Mais qu’est-ce que, qu’est-ce que… bredouille le commandant qui réalise soudain qu’il est victime d’un acte de piraterie.

– Ah forbans ! Misérables !

– Le chef s’avance en lui pointant sur son bide une mitraillette graisseuse mais qui semble en état de marche.

– Camarade capitaine toi te rendrrrre sans fairrrre histoirrrrre !

– Ah ce moment Lady Rochester pénètre à son tour dans la timonerie du navire.

– Comment, vous Milady ? S’étrangle le Merlec qui décidément ne comprend plus rien.

- Yes Capitaine, keep quiet ! Je présente to you, major Gouinov du troisième direktorat des cosaques motocyclistes du Don, colonel du KGB.

– Da ! Et Lady Rochesterrrr du Secrrrret serrrrvice de rrrreine d’angletrerrrre ! (Le cosaque motocycliste du Don du KGB roule les r et c’est franchement horripilant).

L’infortuné capitaine au long court Le Merlec, effondré, s’affale sur une chaise,

– Merde alors…

Mais que diable signifie cette funeste alliance entre le MI5 et le KGB sur cet innocent vapeur croisant sur l’Amazone ?

En quelques minutes la paisible croisière du Judas des Épinettes semble avoir basculé dans une zone noire de la grande histoire.

Les pseudo musiciens ont laissé tomber le masque. La 25 ème section des cosaques motocyclistes du Don, unité d’élite du KGB vient de s’emparer du navire. L’équipage est rassemblé manu militari dans la cale où il est accueilli par un Raoul hilare.

Les passagers quant à eux sont regroupés dans le salon, l’émoi est grand et l’incompréhension totale. 

Dans la confusion qui règne, Couic s’est planqué dans une imposante caisse à gilets de sauvetage sur le pont et surveille en douce les opérations par le couvercle entrouvert. 

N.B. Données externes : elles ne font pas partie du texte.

(** ** The whole reconciliation, for either kind *)

Section waits.
  Context {TF : TimeFormat} {W S : Type} `{HS : HasRedisSpec S} (env : Env W) (objs : W -> Objects) (admits : Admission).
  Context (k : kind) (inj : CustomResource S -> object k) (proj : object k -> CustomResource S).
  Context (rc : CustomResource S) `{HH : !Hosted env objs admits k inj proj rc}.
  Context (ops : Operations S) `{SU : !StatusByUpdate ops k inj proj} (name : string) (wants : list want).
Abbreviation labels := (getLabels rc).
Abbreviation refs := (createOwnerReferences (op_Kind ops) rc).
Abbreviation at_version := (fun v w => stored_at k inj rc v (objs w)).
  Context `{WW : !Wanting ops k rc labels refs wants}.
  Context (m0 : Objects) (Hwork : Forall (workable admits (Namespace (meta rc)) m0) wants).
  Context (Hdown : forall e w, pods_down name rc (objs w) -> pods_down name rc (objs (env e w).2)).
Abbreviation before := (before objs k rc name m0).
Abbreviation after := (after objs rc name wants m0).
  (** What healing does in the meantime. *)
  Context (Huntouched : forall m o, every (fun e => touches k e = false) (op_CheckAndHeal ops o m)).
  Context (Hwait : forall m o, like rc o ->
    triple env after (op_CheckAndHeal ops o m) (fun r w => r = inl ErrNeedRequeue /\ after w)).
  Context (Hvalid : forall v s, op_Validate ops (revised v s rc) = (revised v s rc, (false, None))).
  Context (bootstrap : string) (Hcache : op_Cache ops = Cache bootstrap).
  (** The controller's code around the handler. *)
  Context (f : result (object k) -> M S reconciled) (g : loc -> result unit -> M S reconciled) (res : reconciled).
  Context (Hf : forall o st, f (inr (inj o)) st =
    (do* l := (fun st => Ret (alloc o st)) in do* done := Do ops l in g l done) st).
  Context (Hg : forall l, g l (inl ErrNeedRequeue) = retM res).

Lemma Reconcile_waits st :
  wf st -> up_to_date rc st ->
  triple env (fun w => before w /\ exists v, at_version v w)
    (bindM (lift (act (Get k (Namespace (meta rc)) (Name (meta rc))))) f st)
    (fun r w => r.1 = res /\ wf r.2 /\ up_to_date rc r.2 /\ after w /\ exists v, at_version v w).
Proof.
  intros Hwf Hup. apply (read_resource env before k inj proj rc at_version).
  { intros w Hw. by apply (unstarted_kept env objs admits k inj proj rc). }
  intros v s. set (o := revised v s rc).
  assert (same_resource rc o) as Hsame by apply revised_same. pose proof (same_like _ _ Hsame) as Hlike.
  destruct (Cache_read bootstrap o st Hwf) as (m & st0 & Hm & _ & Hh & Hwf0 & Hk);
    [by apply (up_to_date_like rc)|].
  rewrite <- (like_key _ _ Hlike) in Hk. rewrite Hf. unfold bindM at 1. cbn [alloc bind].
  eapply triple_bind.
  - refine (Do_steady env ops k inj proj rc at_version (length (heap st)) m st0 before after after
      (unstarted_kept env objs admits k inj proj rc name m0 Hdown)
      (established_kept env objs admits k inj proj rc ops name wants m0 Hdown)
      (ensure_at_triple env before rc at_version ops _ m st0 after _ _
        (Ensure_starts env objs admits k inj proj rc ops name wants _ m0 Hwork Hdown))
      (inl ErrNeedRequeue) (Huntouched m) (Hwait m)
      (failed_waits env objs admits k inj proj rc ops name wants _ m st0 m0 Hdown)
      _ o Hsame (Hvalid v s) _ _ Hh); [|by rewrite Hcache].
    simpl. by rewrite lookup_app_r, Nat.sub_diag.
  - intros [r st2] w (Hr & Hst2 & Hw & o2 & _ & Hv2). cbn [fst snd] in Hr, Hst2. subst r. rewrite Hg.
    destruct (holds_sound rc _ m st0 st2 _ Hwf0 Hk (holds_like rc _ m o _ st0 Hlike (proj1 (proj2 Hh))) Hst2)
      as [Hwf2 Hup2].
    exists (res, st2), [], w. split; [done|]. split; [done|]. split; [done|]. split; [done|]. split; [exact Hw|].
    by eexists.
Qed.
End waits.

– Tiens donc, se dit-il, je pige mieux pourquoi ces fichus musicos ne se bousculaient pas au portillon pour donner de concert !

Depuis son poste d’observation, Couic ne perd pas une miette du spectacle qui se déroule sous ses yeux. 

Ça alors ! Mais le colonel de Bersagliere semble faire partie du complot !

En effet le fier militaire, plume au vent, rejoint d’un pas martial la passerelle de commandement du navire. Il retrouve Lady Rochester et le major Gouinov. 

Les cosaques motocyclistes du Don, arme à la bretelle, sont tous postés aux points stratégiques du bâtiment.

Des éclats de voix et un chambard du tonnerre montent de la cale où se trouve bouclé l’équipage.

– Mais tu vas fermer ton claque merde, bougre de couillon, arrête de te foutre de notre gueule, sale engeance…

Et pif, paf, c’est Le Mafflu qui flanque une salade de torgnoles à Raoul.

L’ex troisième trompette tambourine à la porte :

C’est pas un peu fini !!! Sinon, nous venirrr fouttrre tourrrrnée de coups de pied au cul générale.

– Falaud, Falaud glapit Raoul qui vient de cracher trois dents.

Le calme revient peu à peu à fond de cale. 

Dans le salon, seul l’éminent facteur d’instrument musical ethnique Aristide M’Boula Boula clame haut et fort son désespoir : 

– Ah ça me gaspille trrrop la tête, encorrrre des pirrrates…

Et c’est le moment où le mystérieux passager clandestin sortant enfin de sa cachette se découvre  laissant apparaître son visage en pleine lumière. Il passe devant le coffre où Couic et dissimulé.

– Ah ça alors ! Mais qu’est-ce qu’il fait là celui-là ???